▶ _Problem statement_:
Everything from the line holding "it_stamped : stamped w.1 (wtable tbl w);" through the last line of the listing needs to be repeated exactly, with no other lines.

▶ _Input data_:

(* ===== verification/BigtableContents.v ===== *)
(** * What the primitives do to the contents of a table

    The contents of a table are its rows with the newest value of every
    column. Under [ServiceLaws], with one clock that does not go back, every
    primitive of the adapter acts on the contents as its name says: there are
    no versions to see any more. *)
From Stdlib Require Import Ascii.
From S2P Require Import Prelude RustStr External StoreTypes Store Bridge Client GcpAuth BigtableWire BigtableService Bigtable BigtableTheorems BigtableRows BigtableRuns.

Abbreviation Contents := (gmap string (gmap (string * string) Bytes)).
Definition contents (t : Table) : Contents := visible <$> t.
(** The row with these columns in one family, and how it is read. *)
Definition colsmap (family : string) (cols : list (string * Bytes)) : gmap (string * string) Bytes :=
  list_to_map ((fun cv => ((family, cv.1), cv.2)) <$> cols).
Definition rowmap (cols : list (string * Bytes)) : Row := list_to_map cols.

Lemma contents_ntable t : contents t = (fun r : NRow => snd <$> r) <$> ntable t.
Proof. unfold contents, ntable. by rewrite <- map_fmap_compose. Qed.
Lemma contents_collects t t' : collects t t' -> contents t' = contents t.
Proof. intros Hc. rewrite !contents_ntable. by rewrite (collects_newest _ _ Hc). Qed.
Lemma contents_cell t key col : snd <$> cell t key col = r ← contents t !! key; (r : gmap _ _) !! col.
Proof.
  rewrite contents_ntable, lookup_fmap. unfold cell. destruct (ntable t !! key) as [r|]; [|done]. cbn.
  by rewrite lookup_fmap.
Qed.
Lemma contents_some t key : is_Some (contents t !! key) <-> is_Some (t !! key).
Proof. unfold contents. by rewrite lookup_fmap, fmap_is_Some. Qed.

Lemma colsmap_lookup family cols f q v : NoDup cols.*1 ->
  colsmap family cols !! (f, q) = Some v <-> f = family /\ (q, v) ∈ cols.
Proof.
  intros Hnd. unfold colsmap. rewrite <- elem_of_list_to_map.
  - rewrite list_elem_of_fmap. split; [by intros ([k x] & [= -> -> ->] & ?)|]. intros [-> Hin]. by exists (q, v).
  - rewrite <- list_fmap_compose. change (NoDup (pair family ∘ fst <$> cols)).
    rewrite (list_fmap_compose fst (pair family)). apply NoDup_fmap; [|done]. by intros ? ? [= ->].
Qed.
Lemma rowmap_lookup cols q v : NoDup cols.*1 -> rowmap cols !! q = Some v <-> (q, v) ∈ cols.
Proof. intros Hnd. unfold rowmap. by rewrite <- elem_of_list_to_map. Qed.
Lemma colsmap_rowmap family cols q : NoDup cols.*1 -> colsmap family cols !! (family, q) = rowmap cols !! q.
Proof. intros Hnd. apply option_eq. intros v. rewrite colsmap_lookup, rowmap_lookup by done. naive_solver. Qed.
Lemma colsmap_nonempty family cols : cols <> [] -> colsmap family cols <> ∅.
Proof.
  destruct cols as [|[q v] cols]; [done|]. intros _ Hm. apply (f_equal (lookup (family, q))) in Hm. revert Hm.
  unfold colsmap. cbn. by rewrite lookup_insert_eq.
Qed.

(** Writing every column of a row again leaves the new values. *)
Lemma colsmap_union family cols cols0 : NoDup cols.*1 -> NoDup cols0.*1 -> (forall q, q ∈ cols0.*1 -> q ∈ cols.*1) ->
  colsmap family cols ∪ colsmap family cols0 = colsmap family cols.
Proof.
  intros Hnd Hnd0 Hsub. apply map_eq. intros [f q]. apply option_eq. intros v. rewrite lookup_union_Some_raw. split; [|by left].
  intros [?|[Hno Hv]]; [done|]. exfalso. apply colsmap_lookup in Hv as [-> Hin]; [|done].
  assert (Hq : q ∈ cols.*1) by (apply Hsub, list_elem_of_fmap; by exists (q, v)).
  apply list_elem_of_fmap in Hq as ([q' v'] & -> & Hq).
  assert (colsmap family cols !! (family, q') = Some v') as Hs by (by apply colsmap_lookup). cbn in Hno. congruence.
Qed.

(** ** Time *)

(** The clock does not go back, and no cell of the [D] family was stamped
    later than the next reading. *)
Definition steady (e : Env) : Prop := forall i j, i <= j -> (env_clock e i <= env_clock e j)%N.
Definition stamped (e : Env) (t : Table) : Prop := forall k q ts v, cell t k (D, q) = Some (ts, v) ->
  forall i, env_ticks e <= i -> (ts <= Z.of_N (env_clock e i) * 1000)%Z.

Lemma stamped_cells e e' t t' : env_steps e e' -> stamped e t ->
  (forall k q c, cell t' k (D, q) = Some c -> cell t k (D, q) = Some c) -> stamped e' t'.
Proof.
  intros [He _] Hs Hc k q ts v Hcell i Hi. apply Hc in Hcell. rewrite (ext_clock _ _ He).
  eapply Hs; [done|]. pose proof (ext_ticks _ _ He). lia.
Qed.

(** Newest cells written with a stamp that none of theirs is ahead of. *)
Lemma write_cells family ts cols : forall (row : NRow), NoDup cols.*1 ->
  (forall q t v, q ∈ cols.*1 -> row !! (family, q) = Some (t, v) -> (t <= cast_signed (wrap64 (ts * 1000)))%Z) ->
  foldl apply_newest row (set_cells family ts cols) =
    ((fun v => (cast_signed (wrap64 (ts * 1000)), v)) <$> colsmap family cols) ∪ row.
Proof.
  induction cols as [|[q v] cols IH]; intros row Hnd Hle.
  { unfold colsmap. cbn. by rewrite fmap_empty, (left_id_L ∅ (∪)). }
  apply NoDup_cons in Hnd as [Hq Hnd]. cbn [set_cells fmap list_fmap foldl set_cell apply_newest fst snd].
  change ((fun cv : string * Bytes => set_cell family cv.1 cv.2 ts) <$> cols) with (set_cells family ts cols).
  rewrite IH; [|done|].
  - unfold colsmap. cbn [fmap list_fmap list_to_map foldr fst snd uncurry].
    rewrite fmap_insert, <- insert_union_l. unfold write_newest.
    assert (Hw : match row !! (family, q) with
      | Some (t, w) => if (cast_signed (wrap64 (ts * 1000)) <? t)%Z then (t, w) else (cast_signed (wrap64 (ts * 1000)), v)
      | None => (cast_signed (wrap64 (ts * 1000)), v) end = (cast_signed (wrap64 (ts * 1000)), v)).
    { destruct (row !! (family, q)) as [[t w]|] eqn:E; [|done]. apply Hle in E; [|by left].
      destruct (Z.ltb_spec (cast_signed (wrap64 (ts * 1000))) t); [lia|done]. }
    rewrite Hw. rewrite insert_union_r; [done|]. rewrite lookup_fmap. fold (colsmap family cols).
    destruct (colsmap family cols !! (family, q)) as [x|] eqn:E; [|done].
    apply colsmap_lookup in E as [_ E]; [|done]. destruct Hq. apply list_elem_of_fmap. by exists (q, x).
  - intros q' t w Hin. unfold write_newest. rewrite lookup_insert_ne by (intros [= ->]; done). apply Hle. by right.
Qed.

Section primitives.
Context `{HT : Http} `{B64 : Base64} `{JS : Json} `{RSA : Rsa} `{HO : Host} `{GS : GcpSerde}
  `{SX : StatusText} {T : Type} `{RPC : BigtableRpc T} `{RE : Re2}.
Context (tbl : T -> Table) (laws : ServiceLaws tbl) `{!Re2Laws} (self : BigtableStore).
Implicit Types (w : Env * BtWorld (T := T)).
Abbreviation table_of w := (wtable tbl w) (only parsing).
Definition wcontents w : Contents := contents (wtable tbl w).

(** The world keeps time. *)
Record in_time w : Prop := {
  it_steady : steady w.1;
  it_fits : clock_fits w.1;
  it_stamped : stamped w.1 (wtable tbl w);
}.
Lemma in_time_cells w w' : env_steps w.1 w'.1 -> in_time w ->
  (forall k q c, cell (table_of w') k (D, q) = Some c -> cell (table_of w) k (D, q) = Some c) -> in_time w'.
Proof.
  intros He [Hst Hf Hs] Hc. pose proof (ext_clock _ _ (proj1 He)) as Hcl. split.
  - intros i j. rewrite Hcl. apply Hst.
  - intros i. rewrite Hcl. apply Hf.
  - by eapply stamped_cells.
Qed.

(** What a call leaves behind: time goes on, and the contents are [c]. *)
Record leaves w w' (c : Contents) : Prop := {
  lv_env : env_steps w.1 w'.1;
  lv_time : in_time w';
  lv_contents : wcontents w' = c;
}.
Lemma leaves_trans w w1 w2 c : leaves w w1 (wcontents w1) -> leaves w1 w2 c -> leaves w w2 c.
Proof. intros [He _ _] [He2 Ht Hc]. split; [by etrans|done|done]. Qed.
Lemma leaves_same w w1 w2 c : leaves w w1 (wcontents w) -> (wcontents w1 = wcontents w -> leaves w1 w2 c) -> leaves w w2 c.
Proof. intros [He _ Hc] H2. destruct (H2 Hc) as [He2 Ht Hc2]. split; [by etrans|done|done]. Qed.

▶ _Response area_:
  it_stamped : stamped w.1 (wtable tbl w);
}.
Lemma in_time_cells w w' : env_steps w.1 w'.1 -> in_time w ->
  (forall k q c, cell (table_of w') k (D, q) = Some c -> cell (table_of w) k (D, q) = Some c) -> in_time w'.
Proof.
  intros He [Hst Hf Hs] Hc. pose proof (ext_clock _ _ (proj1 He)) as Hcl. split.
  - intros i j. rewrite Hcl. apply Hst.
  - intros i. rewrite Hcl. apply Hf.
  - by eapply stamped_cells.
Qed.

(** What a call leaves behind: time goes on, and the contents are [c]. *)
Record leaves w w' (c : Contents) : Prop := {
  lv_env : env_steps w.1 w'.1;
  lv_time : in_time w';
  lv_contents : wcontents w' = c;
}.
Lemma leaves_trans w w1 w2 c : leaves w w1 (wcontents w1) -> leaves w1 w2 c -> leaves w w2 c.
Proof. intros [He _ _] [He2 Ht Hc]. split; [by etrans|done|done]. Qed.
Lemma leaves_same w w1 w2 c : leaves w w1 (wcontents w) -> (wcontents w1 = wcontents w -> leaves w1 w2 c) -> leaves w w2 c.
Proof. intros [He _ Hc] H2. destruct (H2 Hc) as [He2 Ht Hc2]. split; [by etrans|done|done]. Qed.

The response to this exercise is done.